Additionally, WTO’s rules pave the way for the better government; it commits member nations to a more liberalized economy. As per WTO rules reduced tariffs and non-tariff barriers also reduce corruption, Increases transparency, clear regulations for product safety and standards and prevent cheating.
Also, WTO membership has effect on the development of Afghanistan by Access of this country to WTO grants and capacity building initiatives, as least developed country like Afghanistan will be entitled to the preferential treatment from WTO members. Provisions can include awarding longer time for implementing agreements and commitments, increased trade opportunities, protection of trade interests by other members, or capacity building in the handling of disputes and implementation of technical standards. Afghanistan can also request direct technical assistance from the WTO to improve national capacity for trade, policy-making, and dispute resolution.

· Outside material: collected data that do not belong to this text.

Lemma m_gtod_store m cpu d c :
  m_gtod goff (store m cpu d) c = if c =? cpu then u64 (tick_gtod d + goff) else m_gtod goff m c.
Proof. unfold m_gtod, store, upd. cbn. by destruct (c =? cpu). Qed.

(** A step that leaves the clocks alone and moves the call to a point that knows no
    less. *)
Lemma outcome_goto m me f rest p (n : nat) :
  inv m -> point_ok (m_clock m) me (c_target f) p ->
  (forall F, floor_ok F (m_clock m) me (c_target f) (c_point f) ->
             floor_ok F (m_clock m) me (c_target f) p) ->
  seen (m_clock m) me (c_target f) (c_point f) + Z.of_nat n <= seen (m_clock m) me (c_target f) p ->
  outcome m me f rest (goto m me f rest p, replicate n (Retried (c_id f))).
Proof.
  intros I Hp HF Hs. split; [|split].
  - intros c. pose proof (inv_clock m I c). cbn. unfold m_clock in *. cbn. lia.
  - intros c. apply (inv_gtod m I c).
  - left. exists n. split; [done|]. by exists p.
Qed.

(** A store that only moves the stamps. *)
Lemma outcome_stamp m me f rest raw gtod p :
  inv m -> u64 (gtod + goff) <= lim -> (p = StampRaw \/ p = ReadNow) ->
  (c_point f = StampGtod \/ c_point f = StampRaw) ->
  outcome m me f rest
    (goto (store m me (mk_scd raw gtod (clock (m_scds m me)))) me f rest p, []).
Proof.
  intros I Hg Hp Hf.
  assert (E : forall c, m_clock (store m me (mk_scd raw gtod (clock (m_scds m me)))) c = m_clock m c).
  { intros c. rewrite m_clock_store. by destruct (Z.eqb_spec c me) as [->|]. }
  split; [|split].
  - intros c. change (m_clock _ c) with (m_clock m c) at 1. cbn [fst].
    change (m_clock (goto ?x _ _ _ _)) with (m_clock x). rewrite E.
    pose proof (inv_clock m I c). lia.
  - intros c. cbn [fst]. change (m_gtod goff (goto ?x _ _ _ _)) with (m_gtod goff x).
    rewrite m_gtod_store. destruct (c =? me); [done|apply (inv_gtod m I)].
  - left. exists 0%nat. split; [done|]. exists p. split; [done|]. cbn [fst].
    change (m_clock (goto ?x _ _ _ _)) with (m_clock x).
    destruct Hp as [-> | ->], Hf as [-> | ->]; unfold floor_ok, seen;
      (split; [exact Logic.I|split; [intros F; by rewrite E|rewrite !E; lia]]).
Qed.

Unintended Consequences of WTO Membership:

As with any major policy decisions, the WTO membership has some unintended consequences for the country. The unintended consequences of the WTO membership includes the threats to newly established industries, the removal of subsidies, and reduction of revenues for the government.
The governments use tariffs as a tool to protect their domestic industries against foreign competition. Countries in the initial stages of industrialization employ tariffs as tools to survive competition from foreign countries and foreign industries but after receiving the membership of WTO, the Afghanistan government does not have the luxury of increasing tariffs on importing goods. This WTO membership limits the government’s ability to protect the newly emerged local industries and it may never stand a chance against foreign competition.
Secondly, the WTO membership also requires the government to eliminate subsidies on agricultural and industrial goods. The elimination of subsidies on agriculture is damaging for Afghanistan because agriculture is the major export of the country. Furthermore, the inability of the government to impose tariff means that the government revenues will be negatively affected and the government will have to look for alternate source of revenue to meet their revenue targets.